Structural implications of p55 heterodimeric disease variants

Within the polγ holoenzyme it was demonstrated that the p55 dimer binds asymmetrically to the p140 catalytic subunit with the majority of the intersubunit interactions occurring between the proximal p55 monomer and p140 (20). Our experiments demonstrated that P205R, R369G and L475DfsX2 p55 heterodimers do not have noticeable biochemical defects (Fig. 2). Previously we demonstrated that homogeneous preparations of these three variants are deficient or defective in the ability to stimulate p140 (23). Based on the crystal structure of the holoenzyme, the location of the P205R p55 substitution would not appear to disrupt the interface between the catalytic subunit and the proximal p55 monomer; however, both the R369G and L475DfsX2 substitutions would. The lack of biochemical defects associated with these heterodimeric variants suggests that areas of the p140-proximal p55 subunit interface are maintained by simple re-alignment of the polγ subunits. In these cases the p55 dimer may serve an evolutionarily redundant purpose. We predict that a WT/R369G or WT/L475DfsX2 p55 with a variant monomer positioned proximally to p140 cannot bind and therefore, must ‘roll over’ to adjust the variant into the distal position. As a result the WT protomer aligns in the proximal position and the critically important subunit interactions are maintained allowing WT-like polγ activity. One caveat to this functional redundancy is that p55 disease variants may undergo aberrant protein folding (see below).
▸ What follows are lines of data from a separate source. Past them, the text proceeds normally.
(** The step model of a single task run to completion is getAndCache. *)
Lemma overlap_single_task (P : Platform) (url : string) (w : World) :
  Overlap.run P [0; 0; 0] [Overlap.Lookup url] w =
  ([Overlap.Finished (fst (Actors.getAndCache P url w))],
   snd (Actors.getAndCache P url w)).
Proof.
  unfold Actors.getAndCache, bind. simpl.
  destruct (Actors.getActorById P url w) as [[[a |] | e] w1]; simpl; try reflexivity.
  destruct (Actors.fetchActor P url w1) as [[actor | e] w2]; simpl; try reflexivity.
  destruct (Actors.cache_fetched P actor w2) as [r w3]. reflexivity.
Qed.



(** What two overlapping calls for Alice end with, on an empty cache: with
    a unique identifier column the second call is rejected; without it
    both calls insert. *)
Lemma getAndCache_overlapping_calls_outcome :
  (exists a w',
     Overlap.run (Demo.platform true true true) [0; 1; 0; 1; 0; 1]
       [Overlap.Lookup Demo.alice; Overlap.Lookup Demo.alice] Demo.empty_world =
     ([Overlap.Finished (Ok a);
       Overlap.Finished (Throw (ConstraintError "UNIQUE constraint failed: actors.id"))], w')) /\
  (exists a b w',
     Overlap.run (Demo.platform false true true) [0; 1; 0; 1; 0; 1]
       [Overlap.Lookup Demo.alice; Overlap.Lookup Demo.alice] Demo.empty_world =
     ([Overlap.Finished (Ok a); Overlap.Finished (Ok b)], w') /\
     List.length (rows_for Demo.alice (db w')) = 2).
Proof.
  split.
  - eexists. eexists. vm_compute. reflexivity.
  - eexists. eexists. eexists. split; vm_compute; reflexivity.
Qed.


(** C5: when the lookup misses and the remote fetch answers with a
    non-success status, or the document has no type or no identifier,
    getAndCache raises and the world (actor rows, peers and everything
    else) is exactly what it was. *)
Theorem getAndCache_failure_keeps_cache (P : Platform) (url : string) (w : World) :
  new_URL P "undefined" = None ->
  rows_for url (db w) = [] ->
  resolution_fails P url ->
  exists e, Actors.getAndCache P url w = (Throw e, w).
Proof.
  intros Hlaws Hmiss (res & Hf & Hcase).
  rewrite getAndCache_miss by exact Hmiss.
  destruct Hcase as [Hok | (doc & Hb & Hdoc)].
  - eexists. apply bind_throw. apply (fetchActor_not_ok P url w res Hf Hok).
  - destruct (res_ok res) eqn:Hok.
    + destruct Hdoc as [Htype | Hid].
      * destruct (Actors.fetchActor P url w) as [[actor' | e] w1] eqn:Hfa.
        -- pose proof (fetchActor_world _ _ _ _ _ Hfa) as ->.
           destruct (fetchActor_ok_inv P url w w actor' Hfa)
             as (res' & doc' & href & Hf' & _ & Hb' & _ & _ & Hty & _).
           rewrite Hf in Hf'. inversion Hf'; subst res'.
           rewrite Hb in Hb'. inversion Hb'; subst doc'.
           eexists. unfold bind. rewrite Hfa.
           apply cache_fetched_untyped. rewrite Hty, Htype. reflexivity.
        -- pose proof (fetchActor_world _ _ _ _ _ Hfa) as ->.
           exists e. apply bind_throw. exact Hfa.
      * eexists. apply bind_throw.
        apply (fetchActor_no_id P url w res doc); assumption.
    + eexists. apply bind_throw. apply (fetchActor_not_ok P url w res Hf Hok).
Qed.

Lemma Demo_new_URL_idempotent (unique in_order pushes : bool) :
  new_URL_idempotent (Demo.platform unique in_order pushes).
Proof.
  intros s href H. simpl in *. unfold Demo.parse in *.
  destruct (String.prefix "https://" s) eqn:E; [| discriminate].
  inversion H; subst. rewrite E. reflexivity.
Defined.

(** A document without a type: the resolution is rejected and the world
    is untouched. *)
Lemma getAndCache_failure_keeps_cache_witness :
  exists e,
    Actors.getAndCache (Demo.platform true true true)
      "https://remote.example/users/carol" Demo.world = (Throw e, Demo.world).
Proof.
  apply (getAndCache_failure_keeps_cache (Demo.platform true true true)
           "https://remote.example/users/carol" Demo.world).
  - reflexivity.
  - reflexivity.
  - exists {| res_ok := true; res_status := 200; res_body := Some Demo.untyped_doc |}.
    split; [reflexivity |]. right. exists Demo.untyped_doc.
    split; [reflexivity |]. left. reflexivity.
Defined.

(** ** Sanitisation clamps *)

Lemma clamped_field (limit : nat) (f : string -> string) (v : option string) :
  clamped limit f v
    (if Js.truthy v then option_map (fun s => Actors.clamp limit (f s)) v else v).
Proof.
  unfold clamped, Js.truthy. destruct v as [s |]; [| reflexivity].
  destruct (s =? "")%string; simpl; [reflexivity |].
  exists (Actors.clamp limit (f s)). split; [reflexivity |].
  split; [apply clamp_length |].
  split; [apply clamp_long | apply clamp_short].
Qed.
Within the holoenzyme the G451E p55 substitution is expected to disrupt the interaction made between the proximal G451 p55 residue and the p140 L559 residue (23), while the distal G451 p55 residue is not predicted to contact the catalytic subunit (20). One might expect that simple re-alignment of the WT/G451E p55 heterodimer within the polγ holoenzyme would allow for WT-like DNA polymerase activity as was observed for the other variants mentioned above; however, our in vitro biochemistry revealed that polγ harboring WT/G451E p55 is indeed defective. Our results suggest that interactions made between both the proximal and distal G451 p55 residues are critically important for maintenance of polγ activity. Based on these findings we predict that polγ binding to DNA induces conformational changes that result in increased interactions between the distal p55 monomer and the catalytic subunit.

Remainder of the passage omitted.